I got to the park early the next day and there was an older-looking guy sitting on the bumper of an old Chevy truck in the player's parking lot. An Iowa license plate dangled from the back bumper on chicken-wire, and he introduced himself as Barton Faraday, as he shook my hand. As he let go of my hand he said, " I'm 39 years-old, I know I look old and beat-up, but I'm better than I look." Faraday was slim like Aubrey, and slim is the way you want your shortstop and second baseman to look, but not your catcher. Catchers should be built like fireplugs. That was not Bart. Not by a long shot. He was skinny from the waist up, but looking at him going away, I recall thinking that he reminded me of an aged plow boy with a somewhat wrinkled-sun-tanned face and bowlegs who had recently arrived in town straight from a day of picking corn under the blistery sun of an Iowa field.

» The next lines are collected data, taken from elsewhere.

(* ===== verification/Cidr.v ===== *)
(** * CIDR blocks and punching holes into them

    The networks of the [ipnet] crate are an interface (its documented
    constructors, accessors and containment test, for IPv4 and IPv6 at once);
    on top of it, [exclude_v4_from_cidr] and [exclude_v6_from_cidr] of
    [src/firehol/parser.rs], which differ only in the width of addresses. *)
From stdpp Require Import base numbers list gmap fin_maps strings sorting.
From Stdlib Require Import ZArith Lia.
From S2P Require Import Prelude Net BpfMaps Str.

Local Open Scope Z_scope.

(** [Ipv4Net] ([n = 4]) and [Ipv6Net] ([n = 16]); addresses as integers. *)
Class IpNet (n : nat) (T : Type) : Type := {
  net_new : Z → Z → option T;
  net_addr : T → Z;
  net_prefix_len : T → Z;
  net_network : T → Z;
  net_contains : T → Z → bool;
  net_addr_range t : in_width (8 * Z.of_nat n) (net_addr t);
  net_prefix_range t : 0 <= net_prefix_len t <= 8 * Z.of_nat n;
  net_new_spec a p : in_width (8 * Z.of_nat n) a → 0 <= p <= 8 * Z.of_nat n →
    ∃ t, net_new a p = Some t ∧ net_addr t = a ∧ net_prefix_len t = p;
  net_network_spec t :
    net_network t = Z.land (net_addr t) (mask (8 * Z.of_nat n) (net_prefix_len t));
  net_contains_spec t ip : in_width (8 * Z.of_nat n) ip →
    net_contains t ip = prefix_eqb (8 * Z.of_nat n) (net_prefix_len t) (net_addr t) ip;
}.

(** ** Text form of networks (interface): [IpNet::from_str] and
    [Ipv6Net::from_str]. *)
Inductive ParsedNet (N4 N6 : Type) : Type := NetV4 (t : N4) | NetV6 (t : N6).
Arguments NetV4 {N4 N6} _.
Arguments NetV6 {N4 N6} _.

Class IpNetText (N4 N6 : Type) : Type := {
  IpNet_from_str : list Z → option (ParsedNet N4 N6);
  Ipv6Net_from_str : list Z → option N6;
  (** CIDR notation has a slash. *)
  IpNet_from_str_slash s : is_Some (IpNet_from_str s) → 47 ∈ s;
}.

Lemma lor_2_1 q : Z.lor (2 * q) 1 = 2 * q + 1.
Proof.
  apply Z.bits_inj'. intros i Hi. rewrite Z.lor_spec.
  destruct (decide (i = 0)) as [->|Hne].
  - by rewrite Z.testbit_even_0, Z.testbit_odd_0.
  - replace i with (Z.succ (i - 1)) by lia.
    rewrite Z.testbit_even_succ, Z.testbit_odd_succ by lia.
    change 1 with (2 * 0 + 1) at 2. rewrite Z.testbit_odd_succ, Z.testbit_0_l by lia.
    apply orb_false_r.
Qed.

(** [net.network().octets()] and [net.addr().octets()]. *)
Definition network_octets {n T} `{!IpNet n T} (t : T) : list Z :=
  to_be_bytes n (net_network (n := n) t).
Definition addr_octets {n T} `{!IpNet n T} (t : T) : list Z := to_be_bytes n (net_addr (n := n) t).

Section Exclude.
Context {n : nat} {T : Type} `{!IpNet n T}.
Notation w := (8 * Z.of_nat n).

(** The [while current.prefix_len() < w] loop. The fuel bounds its rounds;
    running out of it is a [Fault], as is [unwrap] on an error. *)
Fixpoint exclude_loop (fuel : nat) (current : T) (target_ip : Z) (result : list T)
    : outcome unit (list T) :=
  match fuel with
  | O => Fault
  | S fuel' =>
      if net_prefix_len current <? w then
        let p := net_prefix_len current in
        let base := net_network current in
        match net_new base (p + 1),
              net_new (Z.lor base (Z.shiftl 1 (w - 1 - p))) (p + 1) with
        | Some half0, Some half1 =>
            if net_contains half0 target_ip
            then exclude_loop fuel' half0 target_ip (result ++ [half1])
            else exclude_loop fuel' half1 target_ip (result ++ [half0])
        | _, _ => Fault
        end
      else Ok result
  end.

Definition exclude_from_cidr (net : T) (target_ip : Z) : outcome unit (list T) :=
  if negb (net_contains net target_ip) then Ok [net]
  else exclude_loop (S (8 * n)) net target_ip [].

(** An address is in one of the networks. *)
Definition covered (l : list T) (ip : Z) : Prop := ∃ t, t ∈ l ∧ net_contains t ip = true.

(** Networks no two of which share an address. *)
Fixpoint disjoint_nets (l : list T) : Prop :=
  match l with
  | [] => True
  | t :: l' =>
      (∀ u ip, u ∈ l' → in_width w ip → net_contains t ip = true → net_contains u ip = false)
      ∧ disjoint_nets l'
  end.

(** ** The two halves of a network *)

Lemma lor_bit base p :
  0 <= p < w → in_width w base →
  Z.lor (Z.land base (mask w p)) (Z.shiftl 1 (w - 1 - p)) =
  Z.shiftl (2 * Z.shiftr base (w - p) + 1) (w - 1 - p).
Proof.
  intros Hp Hb. rewrite land_mask by (done || lia). set (q := Z.shiftr base (w - p)).
  replace (w - p) with (1 + (w - 1 - p)) by lia.
  rewrite <-Z.shiftl_shiftl by lia. rewrite <-Z.shiftl_lor. f_equal.
  rewrite Z.shiftl_mul_pow2, Z.mul_comm by lia. apply lor_2_1.
Qed.
(* ===== verification/Attribution.v ===== *)
(** * Which blocklists cover an address

    Soundness and completeness of the registry's reverse index
    ([build_ip_index], [lookup_ip] of [src/firehol/metadata.rs]): in memory for
    both families, on disk for IPv4 from any store that holds the contexts of the
    entries; and the defect of the IPv6 lookup on disk. *)
From stdpp Require Import base numbers list gmap fin_maps strings sorting.
From Stdlib Require Import ZArith Lia.
From S2P Require Import Prelude Net BpfMaps Str Entry Metadata.

Local Open Scope Z_scope.

(** The (file, line) pairs a context lists. *)
Definition sources (cx : RuleBlockContext) : list (list Z * Z) := zip (cx_files cx) (cx_lines cx).
Definition context_wf (cx : RuleBlockContext) : Prop := length (cx_files cx) = length (cx_lines cx).

(** Some context of the result lists the pair. *)
Definition listed (cxs : list RuleBlockContext) (fl : list Z * Z) : Prop :=
  ∃ cx, cx ∈ cxs ∧ fl ∈ sources cx.

(** Some entry for the target [t] comes from line [fl.2] of file [fl.1]. *)
Definition contributed (name_of : Z → option (list Z)) (entries : list FireholEntry)
    (t : FireholIpTarget) (fl : list Z * Z) : Prop :=
  ∃ e, e ∈ entries ∧ fe_target e = t ∧ name_of (fe_metadata_id e) = Some fl.1 ∧ fe_line e = fl.2.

There was something distant about him, something a bit off, something that made the rest of our team a little nervous probably because he was older than most of us were...but something that made people take to him, too. Bart had a great smile and a good laugh and a wonderful sense-of-humor; and with Bart behind the plate, we won the next 8 games in a row, mostly due to the fact that the players on the other teams could not steal home like they had done with both Bobby and Aubrey, due to the fact that Bart would knock them flat on their asses or step on their leg with a cleat whenever they attempted to do so. It didn't seem to matter to Bart how big the other guys were, and he didn't seem to mind that there were bruises over certain portions of his body after each and every game, as long as he got the other guy out.
With only a couple of games to go before the season ended, we had risen from 7th place to 3rd place in the 8 team league and were only 1 game behind the Ogallala Braves, the team that was in 2nd place. We would be playing our last 2 games against Ogallala. Bart was like a ballet dancer behind the plate. No balls got past him. He threw one base stealer out after another. And, of course, no one even dared to steal home. We won both games and ended the season in 2nd place, 1 game out of 1st.
Barton Faraday was the best catcher I ever saw and one of the nicest men I had ever met. I honestly think that I might have known that the first time I laid eyes on him, sitting on the bumper of his beshitted old truck with his worn-out gear stowed in the back, and to this day I have still wondered why Bart never made it up to the Big Show, even though he had been a decorated hero as a bomber pilot in World War Two, and perhaps his best years lay behind him when he arrived back home in 1947; and if so, that is a real shame because he was the best all-around baseball player I ever saw with my own eyes...
...You bored yet? No? Good. Me neither. I'm having the time of my life, awful story or not.